Evaluation of the InTempo path set for CyberKnife prostate and lung SBRT: A single-institution experience

J Appl Clin Med Phys. 2026 Feb;27(2):e70509. doi: 10.1002/acm2.70509.

ABSTRACT

PURPOSE: The InTempo adaptive imaging system is an important component of the Accuray CyberKnife System, designed to enhance the system’s ability to track and correct tumor motion during treatment. However, a limitation of this feature is the reduction of available nodes for treatment planning. The impact of a reduced number of nodes on the quality of InTempo-based treatment plans has not previously been evaluated. This retrospective study aims to compare the dosimetry of CyberKnife plans with and without The InTempo path set for both prostate and lung stereotactic body radiotherapy (SBRT).

METHODS: This study included twelve consecutive prostate SBRT patients and twenty selected lung SBRT patients. The selection criteria for the 20 lung patients were motivated by being able to construct a data set representative of common treatment tracking methods and dose prescriptions. To evaluate the impact of InTempo imaging, treatment plans were re-optimized using the same optimization parameters and machine settings, except for the path set with the maximum number of nodes. To ensure a fair comparison, the study plans were prescribed using identical planning target volume coverage as the clinical treatment plans. Statistical analyses were performed using mean and standard deviation, dose metric plots, and a two-sided Wilcoxon signed rank test with multiple testing correction to compare dose metrics between different path sets.

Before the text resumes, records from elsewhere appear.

Definition write_piece (s : t) (index : Z) (data : list byte) : io t :=
  global_offset ← lift (Geometry.piece_offset (geometry s) index);
  ops ← lift (map_region (files s) global_offset (length data));
  '(handles, covered) ← write_ops data (handles s, 0%nat) ops;
  if negb (covered =? length data)%nat then lift (Err Storage)
  else mret (mk (geometry s) (files s) handles).

Fixpoint flush_all (handles : list Handle.t) : io () :=
  match handles with
  | [] => mret ()
  | h :: hs => _ ← Handle.flush h; flush_all hs
  end.

Definition finish (s : t) : io () := flush_all (handles s).
End DiskStorage.

(** [assemble]: the pieces received until the channel closes, then a flush. *)
Fixpoint write_pieces (s : DiskStorage.t) (pieces : list (Z * list byte)) : io DiskStorage.t :=
  match pieces with
  | [] => mret s
  | (index, data) :: pieces' =>
      s' ← DiskStorage.write_piece s index data; write_pieces s' pieces'
  end.

Definition assemble (s : DiskStorage.t) (pieces : list (Z * list byte)) : io () :=
  s' ← write_pieces s pieces;
  DiskStorage.finish s'.

(** ** Reasoning about I/O

    [wp m Q w]: run from [w], [m] does not panic; it fails only with an I/O
    error that the script of [w] holds; and otherwise its result and the disk
    satisfy [Q]. *)

Definition wp {A} (m : io A) (Q : A → gmap str (list byte) → Prop) (w : World) : Prop :=
  match m w with
  | (Ok a, w') => Q a (disk w') ∧ (faults w = [] → faults w' = [])
  | (Err e, _) => e = Io ∧ faults w ≠ []
  | (Panic, _) => False
  end.

Section wp.
Context {A B : Type}.

Lemma wp_ret (a : A) (Q : A → gmap str (list byte) → Prop) (w : World) : Q a (disk w) → wp (mret a) Q w.
Proof. done. Qed.

Lemma wp_lift (r : result A) (a : A) (Q : A → gmap str (list byte) → Prop) (w : World) :
  r = Ok a → Q a (disk w) → wp (lift r) Q w.
Proof. by intros ->. Qed.

Lemma wp_bind (m : io A) (f : A → io B) (P : A → gmap str (list byte) → Prop)
    (Q : B → gmap str (list byte) → Prop) (w : World) :
  wp m P w → (∀ a w', P a (disk w') → wp (f a) Q w') → wp (m ≫= f) Q w.
Proof.
  unfold wp. intros Hm Hf. unfold mbind, io_bind.
  destruct (m w) as [[a|e|] w1]; [|done|done]. destruct Hm as [HP Hw].
  specialize (Hf a w1 HP). destruct (f a w1) as [[b|e|] w2]; naive_solver.
Qed.

Lemma wp_mono (m : io A) (P Q : A → gmap str (list byte) → Prop) (w : World) :
  wp m P w → (∀ a d, P a d → Q a d) → wp m Q w.
Proof. unfold wp. destruct (m w) as [[a|e|] w1]; naive_solver. Qed.
End wp.

Lemma wp_attempt (ok : gmap str (list byte) → gmap str (list byte))
    (partial : nat → gmap str (list byte) → gmap str (list byte))
    (Q : () → gmap str (list byte) → Prop) (w : World) :
  Q () (ok (disk w)) → wp (attempt ok partial) Q w.
Proof. unfold wp, attempt. destruct w as [d [|[k|] fs]]; cbn; naive_solver. Qed.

RESULTS: No statistically significant differences were observed among the Prostate, Prostate_Short, and their corresponding InTempo path sets in at least 8 of the 14 evaluated plan metrics, including prostate clinical tumor volume (CTV) V40Gy(%), conformity index, and homogeneity index. For example, the mean prostate CTV V40Gy (%) for the Prostate, Prostate_Short, and their corresponding InTempo path sets was 90.8 ± 4.7, 89.4 ± 4.7, 90.2 ± 3.9, 91.0 ± 7.0, respectively. However, compared with the Prostate path set, the Prostate_InTempo path set exhibited a statistically significant reduction in delivery time (p = 0.0010), number of beams, and bladder V18Gy (%), along with a statistically significant increase in the number of imaging beams (p = 0.0010). Additionally, Prostate_Short demonstrated statistically significant reductions in delivery time and number of beams compared with the Prostate path set, while the number of imaging beams remained statistically equivalent. In contrast, the Reduced_Prostate and Reduced_Prostate_InTempo sets consistently resulted in inferior dosimetric outcomes, with several plans deemed unoptimizable due to insufficient node availability. For lung SBRT, statistically significant differences were observed in delivery time and the number of imaging beams between plans with and without InTempo. However, no statistical differences were found in dose distribution metrics between these two lung groups.

CONCLUSIONS: InTempo-compatible path sets do not significantly compromise plan quality for prostate or lung SBRT, provided adequate node availability. Specifically, the Prostate_InTempo and Prostate_Short path sets demonstrated a reduction in delivery time and an increase in adaptive imaging frequency compared with the Prostate path set. However, the Reduced_Prostate and Reduced_Prostate_InTempo result in inferior plan quality and reduced deliverability and should be used with caution. These findings support the selective use of InTempo imaging in SBRT planning without sacrificing dosimetric integrity.